Paul walks 25 feet away from his house and places a mirror on the ground. He backs 5 feet away from the mirror so that he can see the tip of the roof. Paul's eyes are 6 feet above the ground. Paul and the house are both perpendicular to the ground. The angles between the top of the house, the mirror, and the ground and between Paul's eyes, the mirror, and the ground are congruent as shown in the image:

Answer 1

Part 1: Prove the triangles are similar.
Part 2: Determine the height of the house.

Answer 2

@saraked11

Answer 3

hey ill help yah

Answer 4

i can try atleast.

Answer 5

how do u think u start it?

Answer 6

do i solve what i gone know for the smaller triangle? using the Pythagorean theorem?

Answer 7

@ThomasMcG40

Answer 8

-slowly backs up because i just wanted an excuse to talk to the pretty girl-

Answer 9

...damnit..

Answer 10

I really don't know or I would help you I'm sorry!!

Answer 11

would x be 30? jw?

Answer 12

that looks right

Answer 13

ok cause 5x5 =25 which is 5 for the smaller triangle and 25 for the bigger one. so then id do the same and make it 6x5= 30..
would that answer a and b?

Answer 14

@bibby

Answer 15

similarity means all the sides are in a constant proportion so i think u have to find the hypotenuse. use the pythagorean theorem

sorry the site crashed

Answer 16

soo a^2+b^2=c^2
6^2+5^2=c^2
36+25=61
61 squared is.. 8 rounded...

Answer 17

did i do something wrong im confused :c
@bibby

Answer 18

I'm sorry the site isn't cooperating with me rn, I hate openstudy so much agh
don't round it yet

just get it in terms of the roots \(a^2+b^2=c^2\\5^2+6^2=c^2\\c^2=25+36\\c^2=61\\c=\sqrt{61}\)
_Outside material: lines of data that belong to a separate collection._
Lemma sent_messages_accepted_witness :
  exists c es m, voted_run = Some (c, es) /\ sent_proposals es = [m] /\ VerifyProposal (cfg_verifier quiet_cfg) m = true.
Proof.
  assert (option_map (fun r => (fun m => (Block_GetRound (pm_block m), QCRound (Block_GetQc (pm_block m)))) <$> sent_proposals r.2)
    voted_run = Some [(2%N, 1%N)]) as E by (vm_compute; reflexivity).
  destruct voted_run as [[c es]|] eqn:Er; [|discriminate E]. cbn [option_map snd] in E. apply (inj Some) in E.
  destruct (sent_proposals es) as [|m [|]] eqn:Em; [discriminate E| |discriminate E]. exists c, es, m.
  split; [reflexivity|]. split; [exact Em|].
  assert (@verified_run canonical_range least_int64 quiet_cfg demo_votes es c) as Hr.
  { unfold voted_run, quiet in Er. apply bind_Some in Er as (c0 & E0 & (q & E1 & E2)%bind_Some). destruct q as [[[] c1] es1].
    apply bind_Some in E2 as ([c2 es2] & E2 & [= <- <-]). eapply verified_feed; [|  |exact E2].
    - apply (verified_start quiet_cfg demo_votes c0 demo_crypto [] c1 es1 E0); [exact demo_signs_as|exact E1].
    - cbn [fmap list_fmap]. repeat (constructor; [split; [exact demo_signs_as|]; cbn [snd event_verified]; split;
        [unfold demo_votes; set_solver|vm_compute; reflexivity]|]). constructor. }
  destruct (@sent_messages_accepted canonical_range least_int64 quiet_cfg demo_votes demo_honest_quorums es c eq_refl Hr) as [HF _].
  assert (NetProposal m ∈ es) as Hin.
  { assert (m ∈ sent_proposals es) as Hm by (rewrite Em; by left). unfold sent_proposals in Hm.
    apply list_elem_of_omap in Hm as (e & He & Hm). destruct e; try discriminate Hm. by injection Hm as ->. }
  rewrite Forall_forall in HF. apply (HF _ Hin). cbn [fmap list_fmap] in E. injection E as E1 E2. rewrite E1, E2. reflexivity.
Defined.
(* ===== verification/Net.v ===== *)
(** [diemnet/server.go] and [diemnet/gorums.go]: the inbound handlers that verify
    every message before the core sees it, and the bounded outbound queue that
    drops rather than blocks.

    Gorums is a parameter: a node is an element of [Node] with the id
    [Node.ID()] gives, a configuration is the list [Config.Nodes()] gives. The
    closures of type [call] are values of an inductive type, performed by the
    sender goroutine. *)

From stdpp Require Import prelude gmap list fin_maps.
From Stdlib Require Import NArith ZArith Lia Strings.Byte.
From S2P Require Import Prelude Sha256 Proto Hash Types Quorum Verify Ledger BlockTree Safety Seams Pacemaker Leader Core Wire.

(** ** The inbound handlers

    A handler returns the events it sinks. *)

Record handler := MkHandler { h_ver : Verifier; h_rejected : uint64 }.

Definition reject (h : handler) : handler := MkHandler (h_ver h) (h_rejected h +u64 1).

Definition handleProposal (h : handler) (m : ProposalMsg) : handler * list Event :=
  if negb (VerifyProposal (h_ver h) m) then (reject h, []) else (h, [ProposalEvent m]).
Definition handleVote (h : handler) (m : VoteMsg) : handler * list Event :=
  if negb (VerifyVote (h_ver h) m) then (reject h, []) else (h, [VoteEvent m]).
Definition handleTimeout (h : handler) (m : TimeoutMsg) : handler * list Event :=
  if negb (VerifyTimeout (h_ver h) m) then (reject h, []) else (h, [TimeoutEvent m]).

(** [RequestBlock] sinks the request and then waits; [w] is what woke it. *)
Inductive wakeup := Replied (b : option Block) | ContextDone.
Inductive rpc_error := errNoBlock | errContext.

Definition handleRequestBlock (id : bytes) (w : wakeup) : list Event * (rpc_error + Block) :=
  ([BlockRequestEvent id],
   match w with
   | Replied None => inl errNoBlock
   | Replied (Some b) => inr b
   | ContextDone => inl errContext
   end).

(** [fetch]: the replies that came without an error, in the order they came. *)
Fixpoint fetch (v : Verifier) (id : bytes) (replies : list Block) : list Event :=
  match replies with
  | [] => []
  | b :: replies => if VerifyBlock v b id then [BlockEvent b] else fetch v id replies
  end.

(** ** The outbound queue *)

Inductive call :=
  | CallProposal (p : ProposalMsg)
  | CallVote (v : VoteMsg) (to : uint32)
  | CallTimeout (m : TimeoutMsg)
  | CallRequestBlock (id : bytes).

Definition defaultOutQueue : Z := 1024.

Section transport.
Context {Node : Type} (node_ID : Node -> uint32).

(** What the sender goroutine hands to Gorums. *)
Inductive send :=
  | SendProposal (cfg : list Node) (p : ProposalMsg)
  | SendVote (n : Node) (v : VoteMsg)
  | SendTimeout (cfg : list Node) (m : TimeoutMsg)
  | GoFetch (cfg : list Node) (id : bytes).

Record Transport := MkTransport {
  tr_handler : handler;
  tr_size : nat;
  tr_out : list call;
  tr_nodes : option (gmap uint32 Node);
  tr_dropped : uint64;
  (** Whether the sender goroutine still drains. *)
  tr_draining : bool;
}.

(** A negative channel capacity panics. *)
Definition NewTransport (ver : Verifier) (OutQueue : Z) : option Transport :=
  let size := if (OutQueue =? 0)%Z then defaultOutQueue else OutQueue in
  if (size <? 0)%Z then None else Some (MkTransport (MkHandler ver 0) (Z.to_nat size) [] None 0 true).

Definition count_drop (t : Transport) : Transport :=
  MkTransport (tr_handler t) (tr_size t) (tr_out t) (tr_nodes t) (tr_dropped t +u64 1) (tr_draining t).
Definition set_out (out : list call) (t : Transport) : Transport :=
  MkTransport (tr_handler t) (tr_size t) out (tr_nodes t) (tr_dropped t) (tr_draining t).

Definition enqueue (t : Transport) (fn : call) : Transport :=
  if (length (tr_out t) <? tr_size t)%nat then set_out (tr_out t ++ [fn]) t else count_drop t.

Definition sendProposal (t : Transport) (p : ProposalMsg) : Transport := enqueue t (CallProposal p).
Definition sendVote (t : Transport) (v : VoteMsg) (to : uint32) : Transport := enqueue t (CallVote v to).
Definition sendTimeout (t : Transport) (m : TimeoutMsg) : Transport := enqueue t (CallTimeout m).
Definition sendRequestBlock (t : Transport) (id : bytes) : Transport := enqueue t (CallRequestBlock id).

(** The peer configuration indexed by id; of two nodes with one id the later
    one stays. *)
Definition index_nodes (cfg : list Node) : gmap uint32 Node :=
  fold_left (fun m n => <[node_ID n := n]> m) cfg ∅.

(** The index is made on first use. *)
Definition node (t : Transport) (cfg : list Node) (id : uint32) : Transport * option Node :=
  let nodes := default (index_nodes cfg) (tr_nodes t) in
  (MkTransport (tr_handler t) (tr_size t) (tr_out t) (Some nodes) (tr_dropped t) (tr_draining t), nodes !! id).

(** The body of a call; [None] sends nothing. *)
Definition perform (t : Transport) (cfg : list Node) (fn : call) : Transport * option send :=
  match fn with
  | CallProposal p => (t, Some (SendProposal cfg p))
  | CallVote v to =>
      let '(t, n) := node t cfg to in
      match n with
      | None => (count_drop t, None)
      | Some n => (t, Some (SendVote n v))
      end
  | CallTimeout m => (t, Some (SendTimeout cfg m))
  | CallRequestBlock id => (t, Some (GoFetch cfg id))
  end.

(** [peers]. *)
Definition peers (cfg : list Node) : option (list Node) := if (length cfg =? 0)%nat then None else Some cfg.

(** One pass of [drain] that takes a call; [cfg] is the server's peer
    configuration at that time. [None]: there is nothing to take, or the
    goroutine has returned. *)
Definition drain (t : Transport) (cfg : list Node) : option (Transport * call * option send) :=
  if negb (tr_draining t) then None
  else match tr_out t with
  | [] => None
  | fn :: out =>
      let t := set_out out t in
      match peers cfg with
      | None => Some (count_drop t, fn, None)
      | Some cfg => let '(t, s) := perform t cfg fn in Some (t, fn, s)
      end
  end.
Lemma hoare_processVoteMsg cr txns m id :
  signs_as ver id cr -> VerifyVote ver m = true -> event_seen x (VoteEvent m) ->
  hoare (fun c => core_valid ver (seen_vote x) id c /\ frontier c) (processVoteMsg cr txns m) (fun _ => frontier).
Proof.
  intros Hs Hv [Hm Hs2]. pose proof (execution_honest_quorums x ver Hx Hver) as HQ. unfold processVoteMsg.
  apply (hoare_bind _ _ (fun _ c => core_valid ver (seen_vote x) id c /\ frontier c));
    [by intros c a c' es Hc [= <- <- <-]|intros current].
  destruct (_ || _); [by intros c a c' es [_ Hc] [= <- <- <-]|].
  apply (hoare_bind _ _ (fun r c => frontier c /\ forall q, r = Some q -> good_cert (Some q))).
  - intros c r c' es [Hc [Hl Hp]] E.
    destruct (triple_treeProcessVote _ _ _ cr m Hs Hm Hv c r c' es Hc E) as [[_ Hq] _]. split.
    + apply bind_Some in E as ([[l t] r'] & E & [= <- <- <-]). apply ProcessVote_cases in E as (t1 & E & _).
      apply (ProcessQC_frontier _ _ _ _ _ ltac:(split; [by apply VerifyVote_iff in Hv as (_ & _ & _ & _ & Hcq)|done]) E Hl Hp).
    + intros q ->. destruct (Hq q eq_refl) as [Hqv [(m0 & Hm0 & E1 & E2) Hor]].
      split; [unfold verifyCommitQC; by rewrite Hqv, orb_true_r|by eapply seen_formed].
  - intros [q|]; [|by intros c a c' es [Hc _] [= <- <- <-]]. intros c a c' es [Hc Hq] E. revert c a c' es Hc E.
    specialize (Hq q eq_refl). change (hoare frontier (moved ← processCertificateQC (Some q);
      if negb moved then mret tt else processNewRoundEvent cr txns None) (fun _ => frontier)).
    apply (hoare_bind _ _ (fun _ => frontier)); [by apply hoare_certificate|intros [|]; simpl];
      apply hoare_silent; [eauto with ledger|apply does_ret; apply _].
Qed.

(** A started replica at the edge of the execution. *)
Lemma frontier_start cfg c cr txns c' es :
  cfg_Ledger cfg = NewMemLedger -> New cfg = Some c -> Start cr txns c = Some (tt, c', es) -> frontier c'.
Proof.
  intros Hl E Hs. assert (does same_ledger (Start cr txns)) as Hd.
  { unfold Start. does_step; eauto with ledger. }
  unfold frontier. rewrite (Hd _ _ _ _ Hs). unfold New in E. destruct (_ <? _)%Z; [done|].
  apply (inj Some) in E as <-. cbn [c_ledger]. rewrite Hl. split; [apply NewMemLedger_ok|]. left. reflexivity.
Qed.

Lemma hoare_Step cr txns e id :
  signs_as ver id cr -> event_verified ver (seen_vote x) e -> event_seen x e -> event_fed U e ->
  hoare (fun c => core_valid ver (seen_vote x) id c /\ frontier c) (Step cr txns e) (fun _ => frontier).
Proof.
  intros Hs Hv Hse Hf. unfold Step. apply (hoare_bind _ _ (fun _ => frontier)).
  - assert (forall A (m : M A), hoare frontier m (fun _ => frontier) ->
      hoare (fun c => core_valid ver (seen_vote x) id c /\ frontier c) m (fun _ => frontier)) as Hw
      by (intros A m0 Hm c a c' es [_ Hc]; by apply Hm).
    destruct e as [m|m|m|ep|b|i]; cbn [dispatch]; [apply Hw, hoare_processProposalMsg; done| |apply Hw, hoare_processTimeoutMsg; done|
      apply Hw, hoare_silent|by apply Hw, hoare_insert|apply Hw, hoare_silent].
    + by apply hoare_processVoteMsg; [|apply Hv|].
    + does_step; [apply does_gets; apply _|]. does_step; [eauto with ledger|apply does_ret; apply _].
    + unfold serveBlock. does_step; [apply does_gets; apply _|]. eauto with ledger.
  - intros _. apply hoare_silent. does_step; [apply does_gets; apply _|].
    does_step; [|apply does_ret; apply _]. does_step; [apply does_gets; apply _|]. eauto with ledger.
Qed.
End cluster.

(** ** Members of the cluster *)

(** A replica with a verifier like the execution's, over a fresh ledger, started,
    and then fed verified events that occur in the execution, with blocks of the
    universe, each event with a signer that holds the replica's key. *)
Inductive member_run `{RangeOrder} `{FloatConv} (x : execution) (U : Block -> Prop) (cfg : Config) : Core -> Prop :=
  | member_start c cr txns c' es :
      cfg_Ledger cfg = NewMemLedger -> same_verifier (cfg_verifier cfg) (x_verifier x) ->
      New cfg = Some c -> signs_as (cfg_verifier cfg) (cfg_ID cfg) cr ->
      Start cr txns c = Some (tt, c', es) -> member_run x U cfg c'
  | member_event c cr txns e c' es :
      member_run x U cfg c -> signs_as (cfg_verifier cfg) (cfg_ID cfg) cr ->
      event_verified (cfg_verifier cfg) (seen_vote x) e -> event_seen x e -> event_fed U e ->
      Step cr txns e c = Some (tt, c', es) -> member_run x U cfg c'
  | member_stop c c' es :
      member_run x U cfg c -> CoreStop c = Some (tt, c', es) -> member_run x U cfg c'.

Lemma member_valid `{RangeOrder} `{FloatConv} x U rank cfg c :
  execution_ok x -> block_universe U rank -> member_run x U cfg c ->
  core_valid (cfg_verifier cfg) (seen_vote x) (cfg_ID cfg) c /\ frontier x U c /\
  same_verifier (cfg_verifier cfg) (x_verifier x).
Proof.
  intros Hx HU. induction 1 as [c cr txns c' es Hl Hv Hn Hs E|c cr txns e c' es _ (Hc & Hf & Hv) Hs He Hse Hfe E|c c' es _ (Hc & Hf & Hv) E].
  - pose proof (execution_honest_quorums x _ Hx Hv) as HQ. split; [|split; [by eapply frontier_start|done]].
    by apply (triple_Start cfg (seen_vote x) cr txns c c' es).
  - pose proof (execution_honest_quorums x _ Hx Hv) as HQ. split; [|split; [|done]].
    + by apply (triple_Step _ _ _ cr txns e Hs He c tt c' es Hc).
    + exact (hoare_Step x Hx _ Hv U rank HU cr txns e _ Hs He Hse Hfe c tt c' es (conj Hc Hf) E).
  - unfold CoreStop in E. cbn [Pacemaker.Stop] in E. injection E as <- <-. split; [destruct Hc; by split|done].
Qed.

(** Of the logs of two members one is a prefix of the other. *)
Lemma members_comparable (o1 o2 : RangeOrder) (f1 f2 : FloatConv) (x : execution) (U : Block -> Prop) (rank : bytes -> nat)
    (cfg1 cfg2 : Config) (c1 c2 : Core) :
  execution_ok x -> block_universe U rank ->
  (forall i b tc vi ci, honest x i -> EVote b tc vi ci ∈ x_history x i -> U b) ->
  @member_run o1 f1 x U cfg1 c1 -> @member_run o2 f2 x U cfg2 c2 ->
  (b_id <$> l_onCommit (c_ledger c1)) `prefix_of` (b_id <$> l_onCommit (c_ledger c2)) \/
  (b_id <$> l_onCommit (c_ledger c2)) `prefix_of` (b_id <$> l_onCommit (c_ledger c1)).
Proof.
  intros Hx HU Hvotes H1 H2.
  destruct (@member_valid o1 f1 x U rank cfg1 c1 Hx HU H1) as (_ & (L1 & P1) & _).
  destruct (@member_valid o2 f2 x U rank cfg2 c2 Hx HU H2) as (_ & (L2 & P2) & _).
  destruct (lk_inv _ _ L1) as [_ _ _ _ K1 F1]. destruct (lk_inv _ _ L2) as [_ _ _ _ K2 F2].
  exact (logs_comparable x Hx U rank HU Hvotes _ _ _ _ P1 P2 F1 F2 K1 K2).
Qed.
(* ===== verification/Handlers.v ===== *)
(** One core, step by step: what each handler of [diem/core.go] returns, sends and
    leaves behind on the messages of an undisturbed round and of a round that timed
    out. [Progress] puts the cores of a cluster together with these. *)

From stdpp Require Import prelude gmap list fin_maps sorting.
From Stdlib Require Import NArith ZArith Lia Strings.Byte.
From S2P Require Import Prelude Sha256 Proto Hash Types Quorum Verify Orphans Ledger BlockTree Safety Agreement.
From S2P Require Import Seams Pacemaker Leader Core.

#[local] Opaque sha256.

(** ** Returning, sending, leading to *)

(** The messages among the effects. *)
Definition sends (es : list effect) : list effect :=
  omap (fun e => match e with
    | NetProposal _ | NetVote _ _ | NetTimeout _ | NetRequestBlock _ => Some e
    | _ => None
    end) es.

Lemma sends_app es es' : sends (es ++ es') = sends es ++ sends es'.
Proof. apply omap_app. Qed.

(** [m] returns [a] from [c], sends exactly [es], and leads to a state in [P]. *)
Definition yields {A} (m : M A) (c : Core) (a : A) (es : list effect) (P : Core -> Prop) : Prop :=
  exists c' tr, m c = Some (a, c', tr) /\ sends tr = es /\ P c'.

Lemma yields_ret {A} (a : A) c (P : Core -> Prop) : P c -> yields (mret a) c a [] P.
Proof. intros Hc. by exists c, []. Qed.
Lemma yields_gets {A} (f : Core -> A) c x (P : Core -> Prop) : f c = x -> P c -> yields (gets f) c x [] P.
Proof. intros <- Hc. by exists c, []. Qed.
Lemma yields_bind {A B} (m : M A) (f : A -> M B) c a b es es' P Q :
  yields m c a es P -> (forall c', P c' -> yields (f a) c' b es' Q) -> yields (x ← m; f x) c b (es ++ es') Q.
Proof.
  intros (c1 & tr1 & E1 & <- & Hp) Hf. destruct (Hf c1 Hp) as (c2 & tr2 & E2 & <- & Hq).
  exists c2, (tr1 ++ tr2). unfold mbind, M_bind. rewrite E1, E2, sends_app. done.
Qed.
Lemma yields_mono {A} (m : M A) c a es (P Q : Core -> Prop) : yields m c a es P -> (forall c', P c' -> Q c') -> yields m c a es Q.
Proof. intros (c1 & tr1 & E1 & E2 & Hp) Hq. exists c1, tr1. auto. Qed.

Lemma yields_Step `{RangeOrder} `{FloatConv} cr txns ev c es (P : Core -> Prop) :
  yields (dispatch cr txns ev) c tt es P -> yields (Step cr txns ev) c tt es P.
Proof.
  intros (c1 & tr & E & <- & Hp). unfold Step. exists c1, (tr ++ if c_observe c1 then [Observe ev (CoreState c1)] else []).
  unfold mbind, M_bind. rewrite E. cbn. destruct (c_observe c1); cbn; (split; [done|]); rewrite sends_app, app_nil_r; done.
Qed.

(** ** What is known of a core *)

Record view := MkView {
  vw_round : uint64;
  (** No vote above this round. *)
  vw_voted : uint64;
  vw_ledger : MemLedger;
  vw_leaders : LeaderElection;
  vw_high : QuorumCert;
  vw_commit : QuorumCert;
  vw_tc : option TimeoutCert;
  vw_pending : gmap uint64 timeoutBucket;
  vw_votes : gmap bytes voteBucket;
}.

Definition set_leaders (e : LeaderElection) (v : view) : view :=
  MkView (vw_round v) (vw_voted v) (vw_ledger v) e (vw_high v) (vw_commit v) (vw_tc v) (vw_pending v) (vw_votes v).

(** A certificate that has been acted upon: processing it again changes nothing but,
    perhaps, the leaders. *)
Definition stale (v : view) (x : QuorumCert) : Prop :=
  (QCRound (Some x) <= QCRound (Some (vw_high v)))%N /\ (QCRound (Some x) < vw_round v)%N /\
  (Commits (qc_ledger_commit_info x) = true ->
   (QCRound (Some x) <= QCRound (Some (vw_commit v)))%N /\
   VoteInfo_GetParentId (qc_vote_info x) = l_commitID (vw_ledger v) /\
   forall idx b, vw_votes v !! idx = Some b -> (VoteInfo_GetParentRound (qc_vote_info x) < VoteInfo_GetRound (vb_voteInfo b))%N).

(** What processing a new certificate does to the ledger and to the highest
    certificate that commits. *)
Definition commit_step (l : MemLedger) (k x : QuorumCert) (l' : MemLedger) (k' : QuorumCert) : Prop :=
  if Commits (qc_ledger_commit_info x)
  then (forall o : RangeOrder, Commit l (VoteInfo_GetParentId (qc_vote_info x)) = Some l') /\ k' = x
  else l' = l /\ k' = k.

(** Round [r] may build on [q]: [q] is of the round before, or [tc] is and reports
    nothing above [q]. *)
Definition justified (r : uint64) (q : QuorumCert) (tc : option TimeoutCert) : Prop :=
  (QCRound (Some q) + 1 = r /\ tc = None)%N \/
  ((QCRound (Some q) + 1 < r)%N /\ exists t, tc = Some t /\ (tc_round t + 1 = r)%N /\ (MaxHighQCRound tc <= QCRound (Some q))%N).

Section node.
Context (cr : Crypto) (txns : list bytes) (i : uint32) (ver : Verifier) (quorum faulty : Z).

Record tree_at (q k : QuorumCert) (votes : gmap bytes voteBucket) (slots : voterKey -> Prop) (t : BlockTree) : Prop := {
  at_id : t_id t = i;
  at_quorum : t_quorum t = quorum;
  at_high : t_highQC t = Some q;
  at_commit : t_highCommitQC t = Some k;
  at_votes : t_votes t = votes;
  at_slots : forall vk, vk ∈ t_voters t -> slots vk;
}.

Record safe_at (hv : uint64) (q : QuorumCert) (s : Safety) : Prop := {
  sa_id : s_id s = i;
  sa_ver : s_verify s = ver;
  sa_voted : (s_highestVoteRound s <= hv)%N;
  sa_locked : (s_highestQCRound s <= QCRound (Some q))%N;
}.

Record pm_at (r : uint64) (tc : option TimeoutCert) (pend : gmap uint64 timeoutBucket) (p : Pacemaker) : Prop := {
  pm_round : p_currentRound p = r;
  pm_tc : p_lastRoundTC p = tc;
  pm_pending : p_pendingTimeouts p = pend;
  pm_quorum : p_quorum p = quorum;
  pm_faulty : p_faulty p = faulty;
}.

Record core_at (v : view) (slots : voterKey -> Prop) (c : Core) : Prop := {
  ca_id : c_id c = i;
  ca_ledger : c_ledger c = vw_ledger v;
  ca_leaders : c_leaders c = vw_leaders v;
  ca_safety : safe_at (vw_voted v) (vw_high v) (c_safety c);
  ca_pm : pm_at (vw_round v) (vw_tc v) (vw_pending v) (c_pacemaker c);
  ca_tree : tree_at (vw_high v) (vw_commit v) (vw_votes v) slots (c_tree c);
}.

Implicit Types (c : Core) (l : MemLedger) (q k x : QuorumCert) (slots : voterKey -> Prop) (v : view).

Lemma core_at_slots v slots slots' c : core_at v slots c -> (forall vk, slots vk -> slots' vk) -> core_at v slots' c.
Proof. intros [H1 H2 H3 H4 H5 [T1 T2 T3 T4 T5 T6]] HS. split; try done. split; auto. Qed.

Lemma core_at_voted r h hv l e q k tc pend votes slots c :
  core_at (MkView r h l e q k tc pend votes) slots c -> (h <= hv)%N -> core_at (MkView r hv l e q k tc pend votes) slots c.
Proof. intros [H1 H2 H3 [S1 S2 S3 S4] H5 H6] Hle. cbn in S3. split; try done. split; try done. cbn. lia. Qed.

(** ** Certificates *)

Section certs.
Context `{o : RangeOrder} `{FloatConv}.

Lemma higher_stale x q : (QCRound (Some x) <= QCRound (Some q))%N -> higher (Some x) (Some q) = Some q.
Proof. intros Hle. unfold higher. destruct (N.ltb_spec (QCRound (Some q)) (QCRound (Some x))); [lia|done]. Qed.
Lemma higher_new x q : (QCRound (Some q) < QCRound (Some x))%N -> higher (Some x) (Some q) = Some x.
Proof. intros Hlt. apply N.ltb_lt in Hlt. unfold higher. by rewrite Hlt. Qed.

Lemma tree_new l t q k slots x l' k' :
  tree_at q k ∅ slots t -> (QCRound (Some k) <= QCRound (Some q))%N -> (QCRound (Some q) < QCRound (Some x))%N ->
  commit_step l k x l' k' -> exists t', ProcessQC l t (Some x) = Some (l', t') /\ tree_at x k' ∅ slots t'.
Proof.
  intros [H1 H2 H3 H4 H5 H6] Hle Hlt Hc. unfold ProcessQC. cbn [QuorumCert_GetLedgerCommitInfo QuorumCert_GetVoteInfo].
  unfold commit_step in Hc. destruct (Commits _).
  - destruct Hc as [Hl ->]. rewrite Hl. cbn [mbind option_bind]. eexists. split; [reflexivity|].
    split; cbn; rewrite ?H1, ?H2, ?H3, ?H4, ?H5; try done; try (apply higher_new; lia).
    intros vk [_ Hvk]%elem_of_filter. auto.
  - destruct Hc as [-> ->]. cbn [mbind option_bind]. eexists. split; [reflexivity|].
    split; cbn; rewrite ?H1, ?H2, ?H3, ?H4, ?H5; try done. apply higher_new; lia.
Qed.

Lemma tree_stale v t slots x :
  tree_at (vw_high v) (vw_commit v) (vw_votes v) slots t -> stale v x ->
  exists t', ProcessQC (vw_ledger v) t (Some x) = Some (vw_ledger v, t') /\ tree_at (vw_high v) (vw_commit v) (vw_votes v) slots t'.
Proof.
  intros [H1 H2 H3 H4 H5 H6] (Hle & _ & Hx). unfold ProcessQC. cbn [QuorumCert_GetLedgerCommitInfo QuorumCert_GetVoteInfo].
  destruct (Commits (qc_ledger_commit_info x)).
  - destruct (Hx eq_refl) as (Hlek & Hl & Hv). unfold Commit. rewrite (bool_decide_eq_true_2 _ Hl). cbn [mbind option_bind].
    eexists. split; [reflexivity|]. split; cbn; rewrite ?H1, ?H2, ?H3, ?H4, ?H5; try done; try (by apply higher_stale).
    + apply map_filter_id. intros idx b Hb. cbn. specialize (Hv idx b Hb). lia.
    + intros vk [_ Hvk]%elem_of_filter. auto.
  - cbn [mbind option_bind]. eexists. split; [reflexivity|]. split; cbn; rewrite ?H1, ?H2, ?H3, ?H4, ?H5; try done. by apply higher_stale.
Qed.

Lemma at_update c v slots x e' :
  core_at v slots c -> UpdateLeaders (vw_leaders v) (vw_ledger v) (vw_round v) (Some x) = Some e' ->
  yields (leadersUpdate (Some x)) c tt [] (core_at (set_leaders e' v) slots).
Proof.
  intros [H1 H2 H3 H4 H5 H6] E. unfold yields, leadersUpdate, CurrentRound. rewrite H2, H3, (pm_round _ _ _ _ H5), E.
  eexists _, []. split; [reflexivity|]. split; [done|]. by split.
Qed.

(** A certificate again. *)
Lemma at_stale c v slots x e' :
  core_at v slots c -> stale v x -> UpdateLeaders (vw_leaders v) (vw_ledger v) (vw_round v) (Some x) = Some e' ->
  yields (processCertificateQC (Some x)) c false [] (core_at (set_leaders e' v) slots).
Proof.
  intros Hc Hx He. unfold processCertificateQC. apply (yields_bind _ _ _ tt _ [] [] (core_at v slots)).
  { destruct Hc as [H1 H2 H3 H4 H5 H6]. destruct (tree_stale v _ _ _ H6 Hx) as (t' & E & Ht').
    unfold yields, treeProcessQC. rewrite H2, E. eexists _, []. split; [reflexivity|]. split; [done|]. by split. }
  intros c1 H1. apply (yields_bind _ _ _ tt _ [] [] (core_at (set_leaders e' v) slots)); [by eapply at_update|].
  intros c2 H2. destruct Hx as (_ & Hlt & _). unfold yields, pmAdvanceRoundQC, AdvanceRoundQC.
  rewrite (pm_round _ _ _ _ (ca_pm _ _ _ H2)). apply N.ltb_lt in Hlt. cbn [vw_round set_leaders]. rewrite Hlt.
  eexists _, []. split; [reflexivity|]. split; [done|]. by destruct H2.
Qed.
do the same thing for the big one

Answer 19

ok. so the answer
25^2+30^2=c^2
625+900=1525

Answer 20

yeah and so c = sqrt 1525

the answer is to prove that the proportions of the sides are equal

Answer 21

rounded its 39

Answer 22

but when i left both answers the same without rounding it added up. the square of 61 x 5 was the number i got from square of 1525

Answer 23

@bibby

Answer 24

when I said keep it in terms of the root I meant it cause we're trying to prove that

\(\dfrac{25}{5}=\dfrac {30}{6}=\dfrac{\sqrt{1525}}{\sqrt{61}}\)

Answer 25

wut .-.

Answer 26

@bibby

Answer 27

how do you prove 2 shapes are similar?